In Python while using multiprocessing module there are 2 kinds of queues:
What is the difference between them?
JoinableQueue has methods join()
and task_done()
, which Queue hasn't.
class multiprocessing.Queue( [maxsize] )
Returns a process shared queue implemented using a pipe and a few locks/semaphores. When a process first puts an item on the queue a feeder thread is started which transfers objects from a buffer into the pipe.
The usual Queue.Empty and Queue.Full exceptions from the standard library’s Queue module are raised to signal timeouts.
Queue implements all the methods of Queue.Queue except for task_done() and join().
class multiprocessing.JoinableQueue( [maxsize] )
JoinableQueue, a Queue subclass, is a queue which additionally has task_done() and join() methods.
task_done()
Indicate that a formerly enqueued task is complete. Used by queue consumer threads.
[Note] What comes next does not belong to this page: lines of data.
(* ===== verification/ReportSpec.v ===== *)
(** Every CSV row reads back as the columns its header names. *)
From Stdlib Require Import SpecFloat Ascii.
From stdpp Require Import strings.
From S2P Require Import Prelude Libc Double Printf BenchUtils RdmaCommon BenchConfig BackendCompare AllreduceBench Report.

(** * Columns *)

Fixpoint join (cols : list string) : string :=
  match cols with
  | [] => ""
  | [a] => a
  | a :: cols => a +:+ String "," (join cols)
  end.
Lemma join_plain cols : cols ≠ [] → Forall (fun s => plain s = true) cols → fields (join cols) = cols.
Proof.
  intros Hne Hp. induction Hp as [|a [|b cols] Ha Hp IH]; [done|by apply fields_last|].
  change (join (a :: b :: cols)) with (a +:+ String "," (join (b :: cols))). by rewrite fields_col, IH.
Qed.
Lemma plain_has a : plain a = true → has "010" a = false.
Proof. unfold plain. intros Ha. by destruct (has "," a), (has "010" a). Qed.
Lemma join_line cols : Forall (fun s => plain s = true) cols → has "010" (join cols) = false.
Proof.
  intros Hp. induction Hp as [|a [|b cols] Ha Hp IH]; [done|by apply plain_has|].
  change (join (a :: b :: cols)) with (a +:+ String "," (join (b :: cols))). rewrite has_app, plain_has by done. exact IH.
Qed.

(** As [printf] builds the row, which ends in a column. *)
Fixpoint join_app (cols : list string) : string :=
  match cols with
  | [] => ""
  | [a] => a +:+ ""
  | a :: cols => a +:+ String "," (join_app cols)
  end.
Lemma join_nil cols : join_app cols = join cols.
Proof. induction cols as [|a [|b cols] IH]; [done|apply append_nil|]. change (a +:+ String "," (join_app (b :: cols)) = a +:+ String "," (join (b :: cols))). by rewrite IH. Qed.

(** [text] is one line whose columns are [cols], as many as the header has, with
    the integers [ints] at their places. *)
Definition is_row (header text : string) (cols : list string) (ints : list (nat * Z)) : Prop :=
  ∃ line, text = line +:+ nl ∧ has "010" line = false ∧ fields line = cols ∧
    length cols = length (fields header) ∧
    Forall (fun '(i, z) => INT_MIN ≤ z ≤ INT_MAX → atoi <$> cols !! i = Some z) ints.
Lemma is_row_join header text cols ints :
  text = join cols +:+ nl → Forall (fun s => plain s = true) cols → length cols = length (fields header) → cols ≠ [] →
  Forall (fun '(i, z) => cols !! i = Some (dec z)) ints → is_row header text cols ints.
Proof.
  intros Ht Hp Hl Hne Hi. exists (join cols). split; [done|]. split; [by apply join_line|]. split; [by apply join_plain|].
  split; [done|]. eapply Forall_impl; [exact Hi|]. intros [i z] Hz Hr. rewrite Hz. cbn. by rewrite atoi_dec.
Qed.

(** The figures of a run with [p] decimals. *)
Definition stat_cols (p : nat) (s : lat_stats) : list string :=
  [fixed p (ns_to_us (min_ns s)); fixed p (ns_to_us (median_ns s)); fixed p (ns_to_us (p99_ns s)); fixed p (ns_to_us (max_ns s))].
Ltac plain_tac := repeat (apply Forall_cons; split); try apply Forall_nil; rewrite ?plain_dec, ?plain_fixed; try done.
Ltac row_tac :=
  apply is_row_join; [unfold printfln; f_equal; first [reflexivity|rewrite <- join_nil; reflexivity]|plain_tac|reflexivity|done|repeat constructor].

Lemma conn_plain cfg : plain (bench_conn_name cfg) = true.
Proof. unfold bench_conn_name. by destruct (b_conn cfg). Qed.
Lemma latency_row name label cfg sorted n : b_csv cfg = true → plain name = true →
  is_row BENCH_CSV_HEADER (bench_report_latency name label cfg sorted n)
    ([name; bench_conn_name cfg; dec (b_size cfg); dec (b_depth cfg); dec (b_iters cfg)] ++
     stat_cols 3 (latency_stats sorted n) ++ [""])
    [(2%nat, b_size cfg); (3%nat, b_depth cfg); (4%nat, b_iters cfg)].
Proof.
  intros Hc Hn. unfold bench_report_latency. rewrite Hc. pose proof (conn_plain cfg). row_tac.
Qed.

Lemma bandwidth_row name label cfg bytes ns : b_csv cfg = true → plain name = true →
  is_row BENCH_CSV_HEADER (bench_report_bandwidth name label cfg bytes ns)
    [name; bench_conn_name cfg; dec (b_size cfg); dec (b_depth cfg); dec (b_iters cfg); ""; ""; ""; "";
     fixed 3 (bandwidth_gbps bytes ns)]
    [(2%nat, b_size cfg); (3%nat, b_depth cfg); (4%nat, b_iters cfg)].
Proof.
  intros Hc Hn. unfold bench_report_bandwidth. rewrite Hc. pose proof (conn_plain cfg). row_tac.
Qed.

(** * The rows of the programs *)

(** What a run of one of the programs has to report. *)
Inductive report :=
| BwRun (cfg : bench_config) (total_time : Z)
| LatWriteRun (cfg : bench_config) (latencies : list Z)
| LatSendRecvRun (cfg : bench_config) (latencies : list Z)
| SendRecvRun (cfg : Compare.Config) (prepost : Z) (latencies : list Z) (total_time : Z)
| WriteAckRun (cfg : Compare.Config) (latencies : list Z) (total_time : Z)
| KvRun (read csv : bool) (slot_size iters depth : Z) (latencies : list Z) (total_time : Z)
| AllreduceRun (cfg : Bench.Config) (sorted : list Z).
Definition kv_label (read : bool) : string := if read then "read" else "write".
Definition transport_name (is_rdma : bool) : string := if is_rdma then "rdma" else "tcp".

Definition report_csv (r : report) : bool :=
  match r with
  | BwRun cfg _ | LatWriteRun cfg _ | LatSendRecvRun cfg _ => b_csv cfg
  | SendRecvRun cfg _ _ _ | WriteAckRun cfg _ _ => Compare.csv cfg
  | KvRun _ csv _ _ _ _ _ => csv
  | AllreduceRun cfg _ => Bench.csv cfg
  end.
Definition report_text (r : report) : string :=
  match r with
  | BwRun cfg t => bw_report cfg t
  | LatWriteRun cfg l => lat_write_report cfg l
  | LatSendRecvRun cfg l => lat_sr_report cfg l
  | SendRecvRun cfg p l t => sendrecv_report cfg p l t
  | WriteAckRun cfg l t => write_report cfg l t
  | KvRun read csv size iters depth l t => run_bench_report (kv_label read) size iters depth csv l t
  | AllreduceRun cfg l => allreduce_report cfg l
  end.
(** What the program prints under [--csv-header]. *)
Definition report_header (r : report) : string :=
  match r with
  | BwRun _ _ | LatWriteRun _ _ | LatSendRecvRun _ _ => BENCH_CSV_HEADER
  | SendRecvRun _ _ _ _ | WriteAckRun _ _ _ => compare_header
  | KvRun _ _ _ _ _ _ _ => kv_header
  | AllreduceRun _ _ => allreduce_header
  end.
Definition named_cols (name : string) (cfg : bench_config) : list string :=
  [name; bench_conn_name cfg; dec (b_size cfg); dec (b_depth cfg); dec (b_iters cfg)].
Definition report_cols (r : report) : list string :=
  match r with
  | BwRun cfg t =>
      named_cols "bw_rdma_write" cfg ++
      [""; ""; ""; ""; fixed 3 (bandwidth_gbps (u64 (b_size cfg * b_iters cfg)) t)]
  | LatWriteRun cfg l =>
      named_cols "lat_rdma_write" cfg ++ stat_cols 3 (latency_stats (sort_u64 l) (b_iters cfg)) ++ [""]
  | LatSendRecvRun cfg l =>
      named_cols "lat_send_recv" cfg ++ stat_cols 3 (latency_stats (sort_u64 l) (b_iters cfg)) ++ [""]
  | SendRecvRun cfg p l _ =>
      ["sendrecv"; transport_name (Compare.is_rdma cfg); dec (Compare.csize cfg);
       if Compare.is_rdma cfg then dec p else ""; dec (Compare.iters cfg)] ++
      stat_cols 2 (latency_stats (sort_u64 l) (Compare.iters cfg)) ++ [""]
  | WriteAckRun cfg l _ =>
      ["write_ack"; "rdma"; dec (Compare.csize cfg); "1"; dec (Compare.iters cfg)] ++
      stat_cols 2 (latency_stats (sort_u64 l) (Compare.iters cfg)) ++ [""]
  | KvRun read _ size iters depth l t =>
      [kv_label read; "rdma"; dec size; dec depth; dec iters] ++ stat_cols 2 (latency_stats (sort_u64 l) iters) ++
      [fixed 3 (bandwidth_gbps (u64 (u64 iters * size)) t)]
  | AllreduceRun cfg l =>
      ["allreduce"; transport_name (Bench.is_rdma cfg); dec (Bench.count cfg);
       fixed 0 (dmul (dbl (Bench.count cfg)) (dbl 4)); dec (Bench.world cfg); dec (Bench.iters cfg)] ++
      stat_cols 2 (Bench.csv_stats l (Bench.iters cfg)) ++
      [fixed 3 (busbw_gbps cfg (median_ns (Bench.csv_stats l (Bench.iters cfg))))]
  end.
(** The integers of a row and their columns. *)
Definition report_ints (r : report) : list (nat * Z) :=
  match r with
  | BwRun cfg _ | LatWriteRun cfg _ | LatSendRecvRun cfg _ =>
      [(2%nat, b_size cfg); (3%nat, b_depth cfg); (4%nat, b_iters cfg)]
  | SendRecvRun cfg p _ _ =>
      if Compare.is_rdma cfg then [(2%nat, Compare.csize cfg); (3%nat, p); (4%nat, Compare.iters cfg)]
      else [(2%nat, Compare.csize cfg); (4%nat, Compare.iters cfg)]
  | WriteAckRun cfg _ _ => [(2%nat, Compare.csize cfg); (3%nat, 1); (4%nat, Compare.iters cfg)]
  | KvRun _ _ size iters depth _ _ => [(2%nat, size); (3%nat, depth); (4%nat, iters)]
  | AllreduceRun cfg _ => [(2%nat, Bench.count cfg); (4%nat, Bench.world cfg); (5%nat, Bench.iters cfg)]
  end.

(** C28. Under [--csv] what each program reports is one line of comma-separated
    columns, the ones meant and as many as the header it prints under
    [--csv-header] names, and [atoi] reads every size, depth and count back from
    its column. *)
Theorem csv_rows (r : report) :
  report_csv r = true → is_row (report_header r) (report_text r) (report_cols r) (report_ints r).
Proof.
  intros Hc.
  destruct r as [cfg t|cfg l|cfg l|cfg p l t|cfg l t|read csv size iters depth l t|cfg l]; cbn [report_csv] in Hc;
    cbn [report_header report_text report_cols report_ints].
  - by apply bandwidth_row.
  - by apply latency_row.
  - by apply latency_row.
  - unfold sendrecv_report. rewrite Hc. destruct (Compare.is_rdma cfg); row_tac.
  - unfold write_report. rewrite Hc. row_tac.
  - unfold run_bench_report. rewrite Hc. destruct read; row_tac.
  - unfold allreduce_report. rewrite Hc. destruct (Bench.is_rdma cfg); row_tac.
Qed.
Lemma csv_rows_witness :
  let r := KvRun true true 64 3 2 [2000; 1500; 1750] 6000 in
  report_text r = "read,rdma,64,2,3,1.50,1.75,1.75,2.00,0.256" +:+ nl ∧
  is_row (report_header r) (report_text r) (report_cols r) (report_ints r).
Proof. split; [vm_compute; reflexivity|apply csv_rows; reflexivity]. Defined.
(** [--iters 0] is accepted, and rank 0's row then reads an empty vector. *)
Lemma iters_zero_accepted : ∃ cfg,
  main_start ["allreduce_bench"; "0"; "2"; "7000"; "a"; "b"; "--iters"; "0"; "--csv"]%string = inr cfg ∧
  iters cfg = 0 ∧ row cfg [] = Some (csv_stats [] 0).
Proof. eexists. split; [reflexivity|]. by split. Qed.
(** Of a hundred samples, the p99 of the CSV row is the maximum. *)
Lemma csv_p99_is_max lat : p99_ns (csv_stats lat 100) = at_ lat 99.
Proof. done. Qed.

#[local] Existing Instances tcp_transport TcpSpec.tcp_laws rdma_transport RdmaSpec.rdma_laws.

(** C39. The collective's benchmark gives back everything.  For any accepted
    command line, which is one that names a host for every rank, for any order in
    which the calls of the listening thread and of the connecting one fall, and on
    every backend that keeps the transport laws: the two threads touch nothing of
    each other's, and on whichever way out [main] ends after they are joined, the
    transports, the five registrations, the three arrays and the vector of times
    are all given back, each once and none while it is in use. *)
Theorem allreduce_no_leak {T : Type} `{TransportLaws T} (pf : nat) (sched : nat → bool) (tl tr : T)
    (argv : list string) (cfg : Config) (L : ledger) :
  t_owns Idle tl [] [] → t_owns Idle tr [] [] → main_start argv = inr cfg →
  is_Some (host_list cfg !! Z.to_nat (Z.rem (c_rank cfg + 1) (world cfg))) ∧
  wp (duo_env L) (world_init sched false tl tr (c_rank cfg) (world cfg) (host_list cfg) (base_port cfg))
    (fun '(rc, l, r) s => (rc = 0 ∨ rc = -1) ∧
       wp ledger_env (main_rest pf cfg rc l r) (fun x L' => x ≠ None → L' ≡ₚ L) (s.1 ++ s.2 ++ L)) ([], []).
Proof.
  intros Hl Hr Hs%main_start_ok. destruct Hs as (Hrank & Hhosts & _). split.
  { apply lookup_lt_is_Some_2. pose proof (Z.rem_bound_pos (c_rank cfg + 1) (world cfg)). lia. }
  eapply wp_mono; [|by apply world_init_holds]. intros [[rc l] r] s (pl & pr & H2 & Hrc).
  split; [destruct Hrc as [(? & _)|?]; auto|by eapply main_rest_tidy].
Qed.
Definition demo_argv : list string := ["allreduce_bench"; "1"; "2"; "7000"; "10.0.0.1"; "10.0.0.2"; "--count"; "64"; "--rdma"]%string.
Definition demo_cfg : Config := mkConfig 1 2 7000 ["10.0.0.1"; "10.0.0.2"]%string 64 100 true false.
Lemma allreduce_no_leak_witness :
  is_Some (host_list demo_cfg !! 0%nat) ∧
  wp (duo_env []) (world_init Nat.even false Rdma.create Rdma.create 1 2 (host_list demo_cfg) 7000)
    (fun '(rc, l, r) s => (rc = 0 ∨ rc = -1) ∧
       wp ledger_env (main_rest 10 demo_cfg rc l r) (fun x L' => x ≠ None → L' ≡ₚ []) (s.1 ++ s.2 ++ [])) ([], []).
Proof.
  apply (allreduce_no_leak 10 Nat.even Rdma.create Rdma.create demo_argv demo_cfg [] rdma_created rdma_created).
  vm_compute. reflexivity.
Defined.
For each get() used to fetch a task, a subsequent call to task_done() tells the queue that the processing on the task is complete.
If a join() is currently blocking, it will resume when all items have been processed (meaning that a task_done() call was received for every item that had been put() into the queue).
Raises a ValueError if called more times than there were items placed in the queue.
join()
Block until all items in the queue have been gotten and processed.
The count of unfinished tasks goes up whenever an item is added to the queue. The count goes down whenever a consumer thread calls task_done() to indicate that the item was retrieved and all work on it is complete. When the count of unfinished tasks drops to zero, join() unblocks.
If you use JoinableQueue
then you must call JoinableQueue.task_done()
for each task removed from the queue or else the semaphore used to count the number of unfinished tasks may eventually overflow, raising an exception.